§ Provided data:
(** * CAPM / Fama-French regression notebook: a shallow embedding

    The notebook [CAPM_Fama_Regression_Notebook.ipynb] is a pandas script.
    Cells are IEEE binary64 numbers ([float]), a missing cell is NaN, a
    [Series] is a list of labelled values and a [DataFrame] a shared index
    with named columns of numbers (a column of another type, which the
    notebook filters out with [select_dtypes], is not represented).  The
    calls into numpy, pandas' reductions, scipy and statsmodels whose
    result is a number computed by the library are taken as parameters;
    the data-frame plumbing (shift, reindex, where, replace, concat,
    dropna, loc, sort_index, add_constant) is written out. *)

From Stdlib Require Import String Ascii ZArith Floats Bool Lia List.
From Stdlib Require Import Sorting.Sorted Sorting.Permutation.
Import ListNotations.

Set Implicit Arguments.

(** ** Python results and exceptions *)

Module Py.

Inductive exn_class : Type :=
| ValueError
| KeyError
| IndexError
| TypeError
| InvalidIndexError
| OtherError (name : string).

Record exn : Type := mkExn { exn_cls : exn_class; exn_msg : string }.

Inductive result (A : Type) : Type :=
| Ok (a : A)
| Raise (e : exn).

Arguments Ok {A} a.
Arguments Raise {A} e.

Definition bind {A B} (m : result A) (k : A -> result B) : result B :=
  match m with
  | Ok a => k a
  | Raise e => Raise e
  end.

(** [for x in l: ...] with a body that may raise: the first exception
    stops the loop. *)
Fixpoint mapM {A B} (f : A -> result B) (l : list A) : result (list B) :=
  match l with
  | [] => Ok []
  | a :: l' =>
      bind (f a) (fun b => bind (mapM f l') (fun bs => Ok (b :: bs)))
  end.

End Py.

Import Py.

Notation "x <- m ;; k" := (Py.bind m (fun x => k))
  (at level 61, m at next level, right associativity).

(** ** Cells *)

Open Scope float_scope.

(** [Series.isna] on a float cell. *)
Definition isna (x : float) : bool := PrimFloat.is_nan x.

(** [x == 0]: exact comparison with zero (true for [-0.0], false for NaN). *)
Definition eq0 (x : float) : bool := PrimFloat.eqb x 0.

(** ** Index labels *)

(** A row label: a time stamp (days, or nanoseconds, since the epoch;
    only its order matters) or an arbitrary text, as in an object-typed
    index. *)
Inductive label : Type :=
| Stamp (t : Z)
| Text (s : string).

Definition label_eqb (a b : label) : bool :=
  match a, b with
  | Stamp x, Stamp y => Z.eqb x y
  | Text x, Text y => String.eqb x y
  | _, _ => false
  end.

(** ** Tables *)

(** A frame as [read_excel] gives it: a date column followed by value
    columns, rows addressed by position (the default [RangeIndex]). *)
Record DatedTable : Type := mkDated {
  date_column : list label;
  value_columns : list (string * list float)
}.

(** A series with integer labels (the [RangeIndex] of a dated table). *)
Definition Series : Type := list (Z * float).

(** A frame whose index is the time stamps ([set_index('Date')]). *)
Record DataFrame : Type := mkFrame {
  index : list label;
  columns : list (string * list float)
}.

(** ** Return Transform *)

Section ReturnTransform.

(** [np.log] *)
Variable np_log : float -> float.
(** [Series.mean] of a series without missing values *)
Variable pd_mean : list float -> float.

(** [col.shift(1)]: every value moves one row down, the first row is
    filled with NaN, the last value falls off. *)
Fixpoint shift_fill (fill : float) (col : list float) : list float :=
  match col with
  | [] => []
  | x :: rest => fill :: shift_fill x rest
  end.

Definition shift1 (col : list float) : list float := shift_fill nan col.

(** [np.log(col.shift(1) / col)] *)
Definition log_return_column (col : list float) : list float :=
  map (fun pc => np_log (fst pc / snd pc)) (combine (shift1 col) col).

(** [calculate_log_returns(df)].  [insert(0, 'Date', ...)] raises when a
    value column is already called Date. *)
Definition calculate_log_returns (df : DatedTable) : result DatedTable :=
  let date_column := date_column df in
  let log_returns :=
    map (fun c => (fst c, log_return_column (snd c))) (value_columns df) in
  if existsb (String.eqb "Date") (map fst log_returns)
  then Raise (mkExn ValueError "cannot insert Date, already exists")
  else Ok (mkDated date_column log_returns).

(** [df[1:]] *)
Definition drop_first_row (df : DatedTable) : DatedTable :=
  mkDated (tl (date_column df))
          (map (fun c => (fst c, tl (snd c))) (value_columns df)).

(** [(series != 0) & series.notna()] *)
Definition is_valid (x : float) : bool := negb (eq0 x) && negb (isna x).

(** [(series == 0) | series.isna()] *)
Definition is_gap (x : float) : bool := eq0 x || isna x.

(** [valid_indices.min()] and [.max()] of a non-empty index *)
Definition index_min (i : Z) (rest : list Z) : Z := fold_left Z.min rest i.
Definition index_max (i : Z) (rest : list Z) : Z := fold_left Z.max rest i.

(** [series[(series != 0) & series.notna()]] *)
Definition valid_values (series : Series) : Series :=
  filter (fun p => is_valid (snd p)) series.

(** [replace_nans_and_zeros_with_mean(series)] *)
Definition replace_nans_and_zeros_with_mean (series : Series) : Series :=
  let valid_values := valid_values series in
  let overall_mean := pd_mean (map snd valid_values) in
  match map fst valid_values with
  | [] => series
  | i :: rest =>
      let first_valid_index := index_min i rest in
      let last_valid_index := index_max i rest in
      map (fun p =>
             if is_gap (snd p)
                && (first_valid_index <=? fst p)%Z
                && (fst p <=? last_valid_index)%Z
             then (fst p, overall_mean)
             else p)
          series
  end.

(** The labels [start, start+1, ...] of the rows of a column. *)
Fixpoint range_from (start : Z) (col : list float) : Series :=
  match col with
  | [] => []
  | x :: rest => (start, x) :: range_from (start + 1) rest
  end.

(** The first part of the cell "Beginning the analysis":
    [df1 = calculate_log_returns(df)[1:]], the gap repair of every value
    column, and [set_index('Date')]. *)
Definition prepare_returns (df : DatedTable) : result DataFrame :=
  raw <- calculate_log_returns df ;;
  let df1 := drop_first_row raw in
  Ok (mkFrame (date_column df1)
        (map (fun c =>
                (fst c,
                 map snd (replace_nans_and_zeros_with_mean
                            (range_from 1 (snd c)))))
             (value_columns df1))).

End ReturnTransform.

(** ** pandas plumbing on label-indexed frames *)

Module Pandas.

(** [index.is_unique] *)
Fixpoint is_unique (idx : list label) : bool :=
  match idx with
  | [] => true
  | t :: rest => negb (existsb (label_eqb t) rest) && is_unique rest
  end.

(** [a.equals(b)] on two indexes *)
Fixpoint index_equals (a b : list label) : bool :=
  match a, b with
  | [], [] => true
  | x :: a', y :: b' => label_eqb x y && index_equals a' b'
  | _, _ => false
  end.

(** The value a column holds at label [t] (first row carrying it). *)
Fixpoint lookup (idx : list label) (vals : list float) (t : label)
  : option float :=
  match idx, vals with
  | i :: idx', v :: vals' =>
      if label_eqb i t then Some v else lookup idx' vals' t
  | _, _ => None
  end.

Definition or_nan (o : option float) : float :=
  match o with Some v => v | None => nan end.

(** The values of a column moved onto the labels [target]; a label the
    column does not have gives a missing value. *)
Definition reindex_values (idx : list label) (vals : list float)
           (target : list label) : list float :=
  map (fun t => or_nan (lookup idx vals t)) target.

(** [series.reindex(target)] for a series given by its index and values:
    pandas returns the values as they are when the two indexes are equal
    and refuses an index with duplicate labels otherwise. *)
Definition reindex_series (idx : list label) (vals : list float)
           (target : list label) : result (list float) :=
  if index_equals idx target then Ok vals
  else if is_unique idx then Ok (reindex_values idx vals target)
  else Raise (mkExn ValueError
                "cannot reindex on an axis with duplicate labels").

(** [df.reindex(target)] *)
Definition reindex (df : DataFrame) (target : list label)
  : result DataFrame :=
  if index_equals (index df) target then Ok df
  else if is_unique (index df)
  then Ok (mkFrame target
             (map (fun c => (fst c, reindex_values (index df) (snd c) target))
                  (columns df)))
  else Raise (mkExn ValueError
                "cannot reindex on an axis with duplicate labels").

(** [df[name]] *)
Fixpoint find_column (name : string) (cols : list (string * list float))
  : option (list float) :=
  match cols with
  | [] => None
  | c :: rest =>
      if String.eqb (fst c) name then Some (snd c) else find_column name rest
  end.

Definition get_column (df : DataFrame) (name : string)
  : result (list float) :=
  match find_column name (columns df) with
  | Some col => Ok col
  | None => Raise (mkExn KeyError name)
  end.

(** [col.subtract(other)], both on the same index *)
Definition subtract (col other : list float) : list float :=
  map (fun p => fst p - snd p) (combine col other).

(** [col.where(col == 0, other)]: the cell itself where it equals zero,
    the cell of [other] elsewhere *)
Definition where_eq0 (col other : list float) : list float :=
  map (fun p => if eq0 (fst p) then fst p else snd p) (combine col other).

(** [col.replace(0.00, np.nan)] *)
Definition replace_zero (col : list float) : list float :=
  map (fun x => if eq0 x then nan else x) col.

Definition map_columns (f : list float -> list float) (df : DataFrame)
  : DataFrame :=
  mkFrame (index df) (map (fun c => (fst c, f (snd c))) (columns df)).

(** [col.notna()] *)
Definition notna_mask (col : list float) : list bool :=
  map (fun v => negb (isna v)) col.

Definition and_masks (m1 m2 : list bool) : list bool :=
  map (fun p => fst p && snd p) (combine m1 m2).

(** [col[mask]] *)
Definition select {A : Type} (mask : list bool) (col : list A) : list A :=
  map snd (filter fst (combine mask col)).

(** An index that holds time stamps only is a [DatetimeIndex]. *)
Definition is_datetime_index (idx : list label) : bool :=
  forallb (fun t => match t with Stamp _ => true | Text _ => false end) idx.

(** [index.sort_values()] on an index of time stamps: ascending. *)
Definition stamp_leb (a b : label) : bool :=
  match a, b with
  | Stamp x, Stamp y => (x <=? y)%Z
  | _, _ => true
  end.

Fixpoint insert_label (t : label) (idx : list label) : list label :=
  match idx with
  | [] => [t]
  | u :: rest => if stamp_leb t u then t :: idx else u :: insert_label t rest
  end.

Definition sort_values (idx : list label) : list label :=
  fold_right insert_label [] idx.

End Pandas.

Import Pandas.

(** Every column of a frame has one cell per index label. *)
Definition well_formed (df : DataFrame) : Prop :=
  forall c, In c (columns df) -> length (snd c) = length (index df).

(** ** Excess Return Aligner *)

(** The second part of the cell "Beginning the analysis", for the frame
    [df1] the risk-free series is aligned to:
<<
    df_riskfree_aligned = df_riskfree.reindex(df1.index)
    df_log_excess_return_etf =
        df1.where(df1 == 0,
                  df1.subtract(df_riskfree_aligned['ln riskfree'], axis=0))
>>
    The result is the excess frame before the zero replacement.  (The
    statement for the second frame of the notebook, [df2], is
    [subtract_riskfree_mutual] below.) *)
Definition subtract_riskfree (df1 df_riskfree : DataFrame)
  : result DataFrame :=
  df_riskfree_aligned <- reindex df_riskfree (index df1) ;;
  riskfree <- get_column df_riskfree_aligned "ln riskfree" ;;
  Ok (map_columns (fun col => where_eq0 col (subtract col riskfree)) df1).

§ Task requirements:
Lines holding "when" are the ones to copy; find all of them in the listing.

§ Result for this task:
(** [calculate_log_returns(df)].  [insert(0, 'Date', ...)] raises when a
    pandas returns the values as they are when the two indexes are equal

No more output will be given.